Rezende ressaltou que o agronegócio brasileiro tem condições de atender às exigências dos mercados mais exigentes, mas falta coordenação entre os órgãos públicos e o setor produtivo. “Ninguém aqui está pedindo para abrir a porteira e deixar o produtor fazer o que quiser. O que a gente cobra é pragmatismo. O Mapa tem bons técnicos, o setor privado investe em rastreabilidade, mas falta uma política sanitária que olhe para o mercado e não apenas para o curto prazo. A gente não pode depender de uma avaliação favorável do Reino Unido para manter as exportações. O Brasil precisa ter um sistema tão robusto que, seja lá quem for que sentar para negociar, a resposta seja a mesma: o produto está dentro da norma, comprovação em mãos, sem autodeclaração, sem gambiarra”, disse.

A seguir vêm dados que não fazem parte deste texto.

(** Taking configuration out, where it succeeds, keeps the counts too: no address is left
    whose parameters are gone. *)
Theorem unconfigure_counted a s r s' : counted s → unconfigure clones a s = (Ok r, s') → counted s'.
Proof.
  intros Hs Hrun. cut (wp (unconfigure clones a) (if_ok (λ _ s', counted s')) s).
  { unfold wp. by rewrite Hrun. }
  unfold unconfigure. apply wp_bind, wp_gets, wp_bind.
  assert (Hgo : ∀ l, wp (gone ← each (drop_auth clones) l;
    mret (omap (λ x, match x with inl k => Some k | inr _ => None end) gone,
          omap (λ x, match x with inr n => Some n | inl _ => None end) gone)) (if_ok (λ _ s', counted s')) s).
  { intros l. apply wp_bind. eapply wp_mono; [by apply drop_auths_ok|]. intros [b|e] s2 Hs2; [|done]. by apply wp_ret. }
  destruct a as [a|]; [|apply wp_ret, Hgo]. destruct (key_of a) as [k|]; [|by apply wp_raise].
  destruct (din _ k); [apply wp_ret, Hgo|by apply wp_raise].
Qed.

(** *** Calls in a row *)
Inductive call : Type := Configure (a : auth_data) (t : target) | Unconfigure (a : option auth_data).
Inductive steps : lcd W T → list call → lcd W T → Prop :=
  | steps_nil s : steps s [] s
  | steps_configure s a t l s' : fresh_name s → steps (configure a t s).2 l s' → steps s (Configure a t :: l) s'
  | steps_unconfigure s a r l s1 s' :
      unconfigure clones a s = (Ok r, s1) → steps s1 l s' → steps s (Unconfigure a :: l) s'.
Definition empty (w : W) (i : NextId.Integer) : lcd W T := mk_lcd w [] [] [] [] [] [] i.

(** C32. From empty caches, whatever is configured and taken out: an address that is in use has
    its parameters in use, at least as often. *)
Theorem targets_have_their_parameters w i l s k x c :
  steps (empty w i) l s → dget (addr s) k = Some (x, c) →
  ∃ pk n, dget (parm s) pk = Some (k_params k, n) ∧ 1 ≤ c ≤ n.
Proof.
  intros Hsteps. cut (counted s).
  { intros [Hp [_ Ha]] Hk. destruct (Ha k x c Hk) as (Hc & n & Hn & Hle).
    rewrite decide_False in Hle by apply not_elem_of_nil. destruct Hn as [[pk Hpk]|[-> _]]; [|lia].
    exists pk, n. split; [done|lia]. }
  assert (Hempty : counted (empty w i)).
  { split; [split; [constructor|done|done]|split; [constructor|done]]. }
  revert Hempty. induction Hsteps as [|s0 a t l s' Hfresh _ IH|s0 a r l s1 s' Hrun _ IH]; intros Hs; [done| |].
  - by apply IH, configure_counted.
  - apply IH. by eapply unconfigure_counted.
Qed.
End spec.

(** ** A demonstration *)

(** An engine that keeps what is written and which transports are open *)
Definition world : Type := log * list oid.
Definition on_log {A} (m : M exn log A) : M exn world A := zoom fst (λ l w, (l, w.2)) m.
Definition world_config (ok : list (oid * pyval) → bool) : config_env world := {|
  writeVars l := on_log (@writeVars _ (logging ok) l);
  readNextVars l := mret [(e_name usmUserEntry, VEndOfMibView); ([], VNull); ([], VNull)];
  warn _ := mret tt;
  snmpEngineID _ := [128; 0; 79; 184; 5]; enableLegacyVersions _ := true;
  contexts _ := Column.init [1; 3; 6; 1; 6; 3; 16; 1; 1; 1; 1] []; put_contexts _ s := s;
|}.
Definition world_transports : transports world oid := {|
  hasTransport d w := bool_decide (d ∈ w.2);
  verifyDispatcherCompatibility _ := mret tt;
  openClientMode t := mret (transportDomain t);
  addTransport d _ := modify (λ w, (w.1, d :: w.2));
  delTransport d := modify (λ w, (w.1, filter (λ d', d' ≠ d) w.2));
  closeTransport _ := mret tt;
  hasDispatcher _ := true;
  getTimerResolution _ := 500000;
  setTimerResolution _ := mret tt;
|}.
Definition ids : NextId.Integer := NextId.mk_Integer 4294967295 256 128 (seqZ 1 20).
Definition start : lcd world oid := empty ([], []) ids.
Definition public : auth_data :=
  Community (mk_community (PText "i") (PText "public") 1 PNone (PBytes []) (PBytes []) (PText "i")).
Definition there (host : Z) : target :=
  mk_target Transport.snmpUDPDomain (PAddr (Transport.Inet [10; 0; 0; host] 161)) 1000000 5 "" PNone.
Abbreviation configured ok := (@configure world oid (world_config ok) world_transports toy_hashlib Priv.toy_backend 5).
Abbreviation taken_out ok := (@unconfigure world oid (world_config ok) world_transports 5).
Definition fine : list (oid * pyval) → bool := λ _, true.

O dirigente do IA concluiu cobrando do governo federal uma postura mais proativa e menos reativa. “O que a gente viu nos últimos meses foi o governo correndo atrás do prejuízo. Tarifa dos americanos, bloqueio da europeia, agora uma avaliação britânica. A cada crise, uma portaria de emergência, uma reunião, um acordo de última hora. Isso não é gestão. O produtor rural precisa de previsibilidade para investir, para fazer o manejo correto, para escolher os insumos que o mercado aceita. O governo precisa sentar com o setor, definir um cronograma realista de adequação sanitária e colocar recursos onde a conta chega: na fiscalização, na rastreabilidade, na capacitação do produtor. Não adianta exportar para 170 países se a gente está sempre a um passo de perder os que pagam melhor”, completou.